**Your task**
Look through the records below for the line with "intros [] w2". Return that line and each one after it up to and including the line with "wp (CacheAfterImage std_hash", exactly.

**Saved data entries**
Lemma deserialize_node_spec ai p idx w : nc_inv w -> nc_log w !! p = Some ai -> (idx < length (ai_tree ai))%nat ->
  wp (deserialize_node ai p idx) (fun x w' => nc_inv w' /\ nc_ext w w' /\ same_cache w w' /\
    is_Some (nc_heap w' !! x) /\
    forall t, image_at scan_fuel horizon (nc_log w) t p (Z.of_nat idx) -> nc_nd w' t x) w.
Proof.
  intros Hi Ha [n Hn]%lookup_lt_is_Some. unfold deserialize_node. rewrite Hn.
  pose proof (ni_images _ Hi p ai Ha) as Hok. rewrite Forall_lookup in Hok. destruct (Hok _ _ Hn) as [Hl Hr].
  apply wp_bind, deserialize_ptr_spec; [destruct Hl; [by left|right; by eapply child_address_some]|].
  apply wp_bind, deserialize_ptr_spec; [destruct Hr; [by left|right; by eapply child_address_some]|].
  unfold wp, nc_alloc. set (x := fresh (dom (nc_heap w))). set (node := mkNode _ _ _ _ _ _ _).
  set (w' := with_heap (<[x := node]> (nc_heap w)) w).
  assert (nc_heap w !! x = None) as Hx by (apply not_elem_of_dom, is_fresh).
  assert (nc_ext w w') as He by (split; [by apply insert_subseteq|done]).
  assert (x <> Nil) as Hnil by (intros E; rewrite E, (ni_nil _ Hi) in Hx; done).
  split_and!; [|done|done|simpl; rewrite lookup_insert_eq; by eexists|].
  - pose proof Hi as []. apply (nc_inv_frame w); try done.
    + simpl. by rewrite lookup_insert_ne.
    + intros p' off y Hy. eapply entry_ok_mono; [exact He|]. by apply ni_cached0.
  - intros [|c tl k v tr] Ht; [done|]. destruct Ht as (ai' & n' & Ha' & _ & _ & Hh & Hn' & Hc & Hk & Hv & Htl & Htr).
    rewrite Ha in Ha'. injection Ha' as <-. rewrite Nat2Z.id, Hn in Hn'. injection Hn' as <-.
    split; [done|]. exists node. split; [simpl; by rewrite lookup_insert_eq|]. split.
    { unfold node. simpl. pose proof (ni_horizon _ Hi). unfold i64, u64, published.
      rewrite (Z.mod_small (ai_intention ai)) by lia. rewrite Z.mod_small by lia. lia. }
    split_and!; [done..| |].
    + by apply (read_ptr_denotes (nc_log w) w' (ai_intention ai + 1)); [|lia|].
    + by apply (read_ptr_denotes (nc_log w) w' (ai_intention ai + 1)); [|lia|].
Qed.

Lemma shard_is_cached (w : NodeCache L) key s : nc_shards w !! slot_of std_hash key = Some s ->
  cached w key = fst <$> sh_nodes s !! key.
Proof. intros Hs. unfold cached. by rewrite Hs. Qed.

(** The loop of [CacheAfterImage] leaves every node from [idx] on in the cache. *)
Lemma cache_nodes_spec ai p n : forall idx nn w, nc_inv w -> nc_log w !! p = Some ai ->
  published horizon (ai_intention ai) ->
  (idx + n = length (ai_tree ai))%nat ->
  wp (cache_nodes std_hash sizeof_node ai p idx n nn) (fun o w' => nc_inv w' /\ nc_ext w w' /\
    (forall key, is_Some (cached w key) -> is_Some (cached w' key)) /\
    (forall j, (idx <= j < idx + n)%nat -> is_Some (cached w' (p, Z.of_nat j))) /\
    match n with
    | O => o = nn /\ w' = w
    | S n => is_Some o /\ cached w' (p, Z.of_nat (idx + n)) = o
    end) w.
Proof.
  induction n as [|n IH]; intros idx nn w Hi Ha Hpub Hlen; cbn [cache_nodes].
  { apply wp_ret. by split_and!; [..|lia| |]. }
  apply wp_bind. eapply wp_conseq; [apply (deserialize_node_spec ai p idx w); [done..|lia]|].
  intros x w1 (Hi1 & He1 & Hc1 & Hx & Hden).
  assert (nc_log w1 !! p = Some ai) as Ha1 by (by rewrite (ne_log _ _ He1)).
  assert (forall w2 nn', nc_inv w2 -> nc_ext w1 w2 -> (forall key, is_Some (cached w1 key) -> is_Some (cached w2 key)) ->
    cached w2 (p, Z.of_nat idx) = nn' -> is_Some nn' ->
    wp (cache_nodes std_hash sizeof_node ai p (S idx) n nn') (fun o w' => nc_inv w' /\ nc_ext w w' /\
      (forall key, is_Some (cached w key) -> is_Some (cached w' key)) /\
      (forall j, (idx <= j < idx + S n)%nat -> is_Some (cached w' (p, Z.of_nat j))) /\
      is_Some o /\ cached w' (p, Z.of_nat (idx + n)) = o) w2) as Hgo.
  { intros w2 nn' Hi2 He2 Hm2 Hidx Hnn. eapply wp_conseq; [apply (IH (S idx) nn' w2); [done| |done|lia]|].
    - by rewrite (ne_log _ _ He2).
    - intros o w3 (Hi3 & He3 & Hm3 & Hj3 & Ho3). split_and!; [done| | | | |].
      + etransitivity; [exact He1|]. by etransitivity.
      + intros key Hk. apply Hm3, Hm2. by rewrite Hc1.
      + intros j Hj. destruct (decide (j = idx)) as [->|]; [apply Hm3; by rewrite Hidx|]. apply Hj3. lia.
      + destruct n; [by destruct Ho3 as [-> _]|apply Ho3].
      + destruct n; [destruct Ho3 as [-> ->]; by rewrite Nat.add_0_r|].
        destruct Ho3 as [_ <-]. do 3 f_equal. lia. }
  apply wp_bind. destruct (shard_is_some w1 (p, Z.of_nat idx) (ni_shards _ Hi1)) as [s Hs].
  unfold wp at 1, get_shard. rewrite Hs. pose proof (shard_is_cached _ _ _ Hs) as Hcs.
  destruct (sh_nodes s !! (p, Z.of_nat idx)) as [[node it]|] eqn:Hk.
  - apply Hgo; [done|reflexivity|done| |by eexists]. rewrite Hcs. apply fmap_Some. by exists (node, it).
  - apply wp_bind. eapply wp_conseq; [apply (shard_add_spec (p, Z.of_nat idx) x w1); [done| |done|]|].
    { rewrite Hcs. by apply fmap_None. }
    { split; [by exists ai|]. intros t Ht. apply Hden. by rewrite <- (ne_log _ _ He1). }
    intros [] w2 (Hi2 & Hss & Hc2). apply Hgo; [done|by apply same_store_ext| | |by eexists].
    + intros key Hkey. rewrite Hc2. destruct (decide _); [by eexists|done].
    + by rewrite Hc2, decide_True by done.
Qed.

(** The pointer it returns is to the last node of the image. *)
Lemma CacheAfterImage_spec ai p w : nc_inv w -> nc_log w !! p = Some ai -> published horizon (ai_intention ai) ->
  wp (CacheAfterImage std_hash sizeof_node ai p) (fun q w' => nc_inv w' /\ nc_ext w w' /\
    (forall j, (j < length (ai_tree ai))%nat -> is_Some (cached w' (p, Z.of_nat j))) /\
    (ai_tree ai = [] -> q = mkNodePtr (Some Nil) None false) /\
    (ai_tree ai <> [] -> exists x, cached w' (p, Z.of_nat (length (ai_tree ai)) - 1) = Some x /\
      q = mkNodePtr (Some x) (Some (make_address p (Z.of_nat (length (ai_tree ai)) - 1) true)) true)) w.
Proof.
  intros Hi Ha Hpub. unfold CacheAfterImage. destruct (ai_tree ai) as [|n0 ns] eqn:Et.
  { apply wp_ret. split_and!; [done..|simpl; lia|done|done]. }
  rewrite <- Et. apply wp_bind. eapply wp_conseq; [apply (cache_nodes_spec ai p _ 0 None w); done|].
  intros o w1 (Hi1 & He1 & _ & Hj & Ho). rewrite Et in Ho. destruct Ho as [[x ->] Hlast].
  apply wp_bind, wp_assert; [apply bool_decide_eq_true; by eexists|].
  unfold SetAfterImageAddress. apply wp_bind, wp_assert; [by apply bool_decide_eq_true|].
  apply wp_ret. split_and!; [done..| |congruence|].
  - intros j Hlt. apply Hj. lia.
  - intros _. exists x. split; [|done]. rewrite <- Hlast. do 2 f_equal. rewrite Et. simpl. lia.
Qed.

Lemma image_node log t p off : image_at scan_fuel horizon log t p off ->
  exists ai, log !! p = Some ai /\ published horizon (ai_intention ai) /\ 0 <= p < 2 ^ 64 /\ 0 <= off /\ (Z.to_nat off < length (ai_tree ai))%nat.
Proof.
  destruct t; [done|]. intros (ai & n & Ha & Hp & Hoff & Hi & Hn & _). exists ai.
  split_and!; [done|done|lia..|]. by eapply lookup_lt_Some.
Qed.

Lemma UpdateLRU_eq tr (w : NodeCache L) : exists w', UpdateLRU tr w = Ok (tt, w') /\ same_store w w' /\ nc_shards w' = nc_shards w.
Proof. destruct tr; eexists; (split; [reflexivity|]); by split. Qed.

**Problem solution**
    intros [] w2 (Hi2 & Hss & Hc2). apply Hgo; [done|by apply same_store_ext| | |by eexists].
    + intros key Hkey. rewrite Hc2. destruct (decide _); [by eexists|done].
    + by rewrite Hc2, decide_True by done.
Qed.

(** The pointer it returns is to the last node of the image. *)
Lemma CacheAfterImage_spec ai p w : nc_inv w -> nc_log w !! p = Some ai -> published horizon (ai_intention ai) ->
  wp (CacheAfterImage std_hash sizeof_node ai p) (fun q w' => nc_inv w' /\ nc_ext w w' /\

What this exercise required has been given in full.